═══ Provided data ═══

#[export] Instance buffer_container fuel s0 obj f size : field_ok f → 0 ≤ BaseByteOffset f → buffer_field s0 obj f size →
  Container (datum_io fuel) obj f (Z.of_nat size) (buffer_cont s0 f size).
Proof.
  intros [Hw Hst Hn Hsm] Hbase Hbf. pose proof Hbf as [Hobj Htype Hvalid Hne Hsize].
  assert (∀ P, get_field obj (with_buffer s0 f size P) = Ret f (with_buffer s0 f size P)) as Hget.
  { intros P. apply get_field_ok. by eapply with_buffer_obj. }
  assert (∀ P, objects (with_buffer s0 f size P) !! BufferObj f = Some (OBuffer (bytes_of size P))) as Hbuf.
  { intros P. cbn. by rewrite lookup_insert_eq. }
  split.
  - intros P s [HP ->]. apply Hget.
  - intros P s [HP _]. lia.
  - intros P s o [HP ->] Ho Hs. cbn [AcpiExFieldDatumIo]. step (on_objects_load _ _ _ (with_buffer_obj s0 obj f size P Hbf)).
    rewrite Htype, Hvalid. cbn [negb]. step (ret_ok AE_OK (with_buffer s0 f size P)). change (negb (ok AE_OK)) with false. cbv iota. step (Hget P).
    step (on_objects_load _ _ _ (Hbuf P)). rewrite bytes_of_length, u32_small by lia. rewrite (proj2 (Z.ltb_ge _ _)) by lia. cbn [Z.eqb].
    rewrite le_slice, le_bytes_of, Z.mod_small by (apply bytes_of_bytes || lia). rewrite !Z2Nat.id by lia. by exists (with_buffer s0 f size P).
  - intros P s o v [HP ->] Ho Hs Hv. cbn [AcpiExFieldDatumIo]. step (on_objects_load _ _ _ (with_buffer_obj s0 obj f size P Hbf)).
    rewrite Htype, Hvalid. cbn [negb]. step (ret_ok AE_OK (with_buffer s0 f size P)). change (negb (ok AE_OK)) with false. cbv iota. step (Hget P).
    step (on_objects_load _ _ _ (Hbuf P)). rewrite bytes_of_length, u32_small by lia. rewrite (proj2 (Z.ltb_ge _ _)) by lia. cbn [Z.eqb].
    destruct (bytes_of_put size P (BaseByteOffset f + o) (AccessByteWidth f) v HP) as [Hput Hr]; [lia|lia|lia|]. rewrite Hput.
    step (put_object_ok _ _ _ (OBuffer (bytes_of size (bits_set P (8 * (BaseByteOffset f + o)) (8 * AccessByteWidth f) v))) (Hbuf P)).
    eexists. split; [done|]. split; [done|]. unfold with_buffer. cbn. by rewrite insert_insert_eq.
Qed.

(** ** Operation regions *)

(** What is expected of the handler of a region: it keeps the bytes of the
    region and leaves the objects of the interpreter alone. *)
Class LinearRegion (rp : Z) (r : region) (keeps : Z → S → Prop) : Prop := {
  lr_region : ∀ R s, keeps R s → objects s !! rp = Some (ORegion r);
  lr_nonneg : ∀ R s, keeps R s → 0 ≤ R;
  lr_read : ∀ R s obj o w, keeps R s → 0 ≤ o → 1 ≤ w ≤ 8 → (w | 8) → o + w ≤ r_Length r →
    ∃ s', AcpiEvAddressSpaceDispatch rp obj ACPI_READ o (8 * w) 0 s = Ret (AE_OK, bits_get R (8 * o) (8 * w)) s' ∧
      keeps R s' ∧ objects s' = objects s;
  lr_write : ∀ R s obj o w v, keeps R s → 0 ≤ o → 1 ≤ w ≤ 8 → (w | 8) → o + w ≤ r_Length r → 0 ≤ v < 2 ^ 64 →
    ∃ s', AcpiEvAddressSpaceDispatch rp obj ACPI_WRITE o (8 * w) v s = Ret (AE_OK, v) s' ∧
      keeps (bits_set R (8 * o) (8 * w) v) s' ∧ objects s' = objects s
}.

Record region_field (obj : Z) (f : field) (r : region) : Prop := {
  rf_type : f_Type f = ACPI_TYPE_LOCAL_REGION_FIELD;
  rf_space : AcpiIsValidSpaceId (SpaceId r) = true;
  rf_valid : r_DATA_VALID r = true;
  rf_size : 0 ≤ r_Length r < W32
}.
Definition region_cont (keeps : Z → S → Prop) (obj : Z) (f : field) (R : Z) (s : S) : Prop := keeps R s ∧ objects s !! obj = Some (OField f).

Lemma setup_region_ok keeps obj f r R s o : LinearRegion (RegionObj f) r keeps → field_ok f → 0 ≤ BaseByteOffset f → region_field obj f r →
  region_cont keeps obj f R s → 0 ≤ o → BaseByteOffset f + o + AccessByteWidth f ≤ r_Length r →
  AcpiExSetupRegion AcpiDsGetRegionArguments AcpiGbl_EnableInterpreterSlack obj o s = Ret AE_OK s.
Proof.
  intros HL [Hw Hst Hn Hsm] Hbase [Ht Hsp Hv Hsz] [HR Hobj] Ho Hs. unfold AcpiExSetupRegion. step (get_field_ok s obj f Hobj).
  pose proof (lr_region R s HR) as Hreg. step (on_objects_load s _ _ Hreg). rewrite Hsp, Hv. cbn [negb]. step (ret_ok AE_OK s).
  change (negb (ok AE_OK)) with false. cbv iota. destruct (_ || _ || _); [done|].
  assert (get_region (RegionObj f) s = Ret r s) as Hgr by (unfold get_region; by step (on_objects_load s _ _ Hreg)). step Hgr.
  rewrite u32_small by lia. by rewrite (proj2 (Z.ltb_ge _ _)) by lia.
Qed.

#[export] Instance region_container fuel keeps obj f r : LinearRegion (RegionObj f) r keeps → field_ok f → (AccessByteWidth f | 8) → 0 ≤ BaseByteOffset f → region_field obj f r →
  Container (datum_io fuel) obj f (r_Length r) (region_cont keeps obj f).
Proof.
  intros HL Hf Hw8 Hbase Hrf. pose proof Hf as [Hw Hst Hn Hsm]. pose proof Hrf as [Ht Hsp Hv Hsz]. split.
  - intros R s [HR Hobj]. by apply get_field_ok.
  - intros R s [HR _]. by eapply lr_nonneg.
  - intros R s o Hc Ho Hs. pose proof Hc as [HR Hobj]. cbn [AcpiExFieldDatumIo]. step (on_objects_load s _ _ Hobj). rewrite Ht. unfold AcpiExAccessRegion.
    step (setup_region_ok keeps obj f r R s o HL Hf Hbase Hrf Hc Ho Hs). change (negb (ok AE_OK)) with false. cbv iota. step (get_field_ok s obj f Hobj).
    rewrite mul8, u32_small by lia. assert (0 ≤ BaseByteOffset f + o) as H0 by lia. assert (1 ≤ AccessByteWidth f ≤ 8) as H1 by lia.
    destruct (lr_read R s obj (BaseByteOffset f + o) (AccessByteWidth f) HR H0 H1 Hw8 Hs) as (s' & E & HR' & Ho').
    exists s'. split; [done|]. split; [done|]. by rewrite Ho'.
  - intros R s o v Hc Ho Hs Hv64. pose proof Hc as [HR Hobj]. cbn [AcpiExFieldDatumIo]. step (on_objects_load s _ _ Hobj). rewrite Ht. unfold AcpiExAccessRegion.
    step (setup_region_ok keeps obj f r R s o HL Hf Hbase Hrf Hc Ho Hs). change (negb (ok AE_OK)) with false. cbv iota. step (get_field_ok s obj f Hobj).
    rewrite mul8, u32_small by lia. cbn [Z.eqb]. assert (0 ≤ BaseByteOffset f + o) as H0 by lia. assert (1 ≤ AccessByteWidth f ≤ 8) as H1 by lia.
    destruct (lr_write R s obj (BaseByteOffset f + o) (AccessByteWidth f) v HR H0 H1 Hw8 Hs Hv64) as (s' & E & HR' & Ho').
    exists s'. split; [done|]. split; [done|]. by rewrite Ho'.
Qed.

(** ** Named fields *)

Abbreviation read_field fuel := (AcpiExReadDataFromField AcpiEvAddressSpaceDispatch AcpiDsGetRegionArguments AcpiDsGetBufferFieldArguments memory_for
  AcpiExAcquireMutexObject AcpiExReleaseMutexObject AcpiGbl_EnableInterpreterSlack AcpiGbl_IntegerByteWidth (Datatypes.S fuel)).
Abbreviation write_field fuel := (AcpiExWriteDataToField AcpiEvAddressSpaceDispatch AcpiDsGetRegionArguments AcpiDsGetBufferFieldArguments memory_for
  AcpiExAcquireMutexObject AcpiExReleaseMutexObject AcpiGbl_EnableInterpreterSlack (Datatypes.S fuel)).

(** The field needs no evaluation, it is not one of the special address spaces,
    there is memory, and the mutex of the global lock is somewhere else. *)
Record plain (obj : Z) (f : field) (cont : Z → S → Prop) : Prop := {
  pl_ready : ∀ P s, cont P s → buffer_field_ready AcpiDsGetBufferFieldArguments obj f s = Ret AE_OK s;
  pl_space : ∃ sp, (∀ P s, cont P s → field_space f s = Ret sp s) ∧ serial_space sp = false ∧ sp ≠ Some ACPI_ADR_SPACE_GPIO;
  pl_memory : ∀ P s k, cont P s → memory_for k s = Ret true s;
  pl_lock : ∀ P s, cont P s → ∃ st s', AcpiExAcquireMutexObject s = Ret st s' ∧ cont P s';
  pl_unlock : ∀ P s, cont P s → ∃ st s', AcpiExReleaseMutexObject s = Ret st s' ∧ cont P s'
}.

(** The bytes of a source, and the object that a value is returned as. *)
Definition source_bytes (o : operand) : option (list Z) :=
  match o with OInteger v => Some (bytes_of 8 v) | OBuffer bs | OString bs => Some bs | _ => None end.
Definition field_value (n v : Z) : operand :=
  if AcpiGbl_IntegerByteWidth <? (n + 7) / 8 then OBuffer (bytes_of (Z.to_nat ((n + 7) / 8)) v) else OInteger v.

Section Access.
Context {fuel : nat} {obj : Z} {f : field} {size : Z} {cont : Z → S → Prop} `{!Container (datum_io fuel) obj f size cont}.
Hypothesis Hf : field_ok f.
Hypothesis Hbase : 0 ≤ BaseByteOffset f.
Hypothesis Hfits : fits f (size := size).
Hypothesis Hplain : plain obj f cont.

Lemma acquire_global_ok P s : cont P s → ∃ s', AcpiExAcquireGlobalLock AcpiExAcquireMutexObject (FieldFlags f) s = Ret tt s' ∧ cont P s'.
Proof.
  intros HP. unfold AcpiExAcquireGlobalLock. destruct (_ =? 0); [by exists s|].
  destruct (pl_lock _ _ _ Hplain P s HP) as (st & s' & E & HP'). exists s'. by step E.
Qed.

Lemma release_global_ok P s : cont P s → ∃ s', AcpiExReleaseGlobalLock AcpiExReleaseMutexObject (FieldFlags f) s = Ret tt s' ∧ cont P s'.
Proof.
  intros HP. unfold AcpiExReleaseGlobalLock. destruct (_ =? 0); [by exists s|].
  destruct (pl_unlock _ _ _ Hplain P s HP) as (st & s' & E & HP'). exists s'. by step E.
Qed.

Lemma write_field_ok P s src B : cont P s → rule_known f → source_bytes src = Some B → are_bytes B → Z.of_nat (length B) < W32 →
  ∃ s' P', write_field fuel src obj s = Ret (AE_OK, None) s' ∧ cont P' s' ∧ ∀ k, 0 ≤ k → Z.testbit P' k = stored f P (le B) k.
Proof.
  intros HP Hrule Hsrc HB Hl. unfold AcpiExWriteDataToField. step (co_field (datum_io fuel) obj f P s HP). step (pl_ready _ _ _ Hplain P s HP).
  change (negb (ok AE_OK)) with false. cbv iota. step (co_field (datum_io fuel) obj f P s HP). destruct (pl_space _ _ _ Hplain) as (sp & Hsp & Hser & Hgpio).
  step (Hsp P s HP). rewrite Hser, bool_decide_false by done. cbv iota. unfold source_bytes in Hsrc. rewrite Hsrc.
  destruct (acquire_global_ok P s HP) as (s1 & E1 & HP1). step E1.
  destruct (container_insert (datum_io fuel) obj f Hf Hbase memory_for P s1 B HP1 Hfits Hrule HB Hl (pl_memory _ _ _ Hplain P s1 _ HP1)) as (s2 & P' & E2 & HP2 & Hb).
  step E2. destruct (release_global_ok P' s2 HP2) as (s3 & E3 & HP3). step E3. by exists s3, P'.
Qed.

Lemma read_field_ok P s : cont P s → 4 ≤ AcpiGbl_IntegerByteWidth ≤ 8 →
  ∃ s', read_field fuel obj s = Ret (AE_OK, Some (field_value (BitLength f) (bits_get P (8 * BaseByteOffset f + StartFieldBitOffset f) (BitLength f)))) s' ∧ cont P s'.
Proof.
  intros HP Hwidth. pose proof Hf as [Hw Hst Hn Hsm]. pose proof (round_bits f Hf) as [Hrb Hrb'].
  unfold AcpiExReadDataFromField. step (co_field (datum_io fuel) obj f P s HP). step (pl_ready _ _ _ Hplain P s HP).
  change (negb (ok AE_OK)) with false. cbv iota. step (co_field (datum_io fuel) obj f P s HP). destruct (pl_space _ _ _ Hplain) as (sp & Hsp & Hser & Hgpio).
  step (Hsp P s HP). rewrite Hser, bool_decide_false by done. cbv iota. rewrite Hrb. step (pl_memory _ _ _ Hplain P s ((BitLength f + 7) / 8) HP). cbn [negb].
  destruct (acquire_global_ok P s HP) as (s1 & E1 & HP1). step E1. unfold field_value. set (v := bits_get _ _ _).
  assert (0 ≤ v < 2 ^ BitLength f) as Hv by (by apply bits_get_nonneg; lia).
  destruct (Z.ltb_spec AcpiGbl_IntegerByteWidth ((BitLength f + 7) / 8)) as [Hlt|Hge].
  all: match goal with |- context [replicate ?k 0] => destruct (container_extract (datum_io fuel) obj f Hf Hbase P s1 (replicate k 0) HP1 Hfits
      ltac:(rewrite length_replicate; lia) ltac:(rewrite length_replicate; lia)) as (s1' & Ex & HP1') end; rewrite (bind_ret _ _ _ _ _ Ex);
    cbv beta iota; destruct (release_global_ok P s1' HP1') as (s2 & E2 & HP2); step E2; exists s2; (split; [|done]); change (ok AE_OK) with true; cbv iota; fold v; rewrite length_replicate.
  - done.
  - rewrite le_bytes_of. rewrite Z.mod_small; [done|]. split; [lia|]. eapply Z.lt_le_trans; [apply Hv|]. apply Z.pow_le_mono_r; lia.
Qed.
End Access.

═══

Activity - Set every line down again exactly. Begin with the first line of the entries and finish with the line containing "- intros P s o [HP".

Response -
#[export] Instance buffer_container fuel s0 obj f size : field_ok f → 0 ≤ BaseByteOffset f → buffer_field s0 obj f size →
  Container (datum_io fuel) obj f (Z.of_nat size) (buffer_cont s0 f size).
Proof.
  intros [Hw Hst Hn Hsm] Hbase Hbf. pose proof Hbf as [Hobj Htype Hvalid Hne Hsize].
  assert (∀ P, get_field obj (with_buffer s0 f size P) = Ret f (with_buffer s0 f size P)) as Hget.
  { intros P. apply get_field_ok. by eapply with_buffer_obj. }
  assert (∀ P, objects (with_buffer s0 f size P) !! BufferObj f = Some (OBuffer (bytes_of size P))) as Hbuf.
  { intros P. cbn. by rewrite lookup_insert_eq. }
  split.
  - intros P s [HP ->]. apply Hget.
  - intros P s [HP _]. lia.
  - intros P s o [HP ->] Ho Hs. cbn [AcpiExFieldDatumIo]. step (on_objects_load _ _ _ (with_buffer_obj s0 obj f size P Hbf)).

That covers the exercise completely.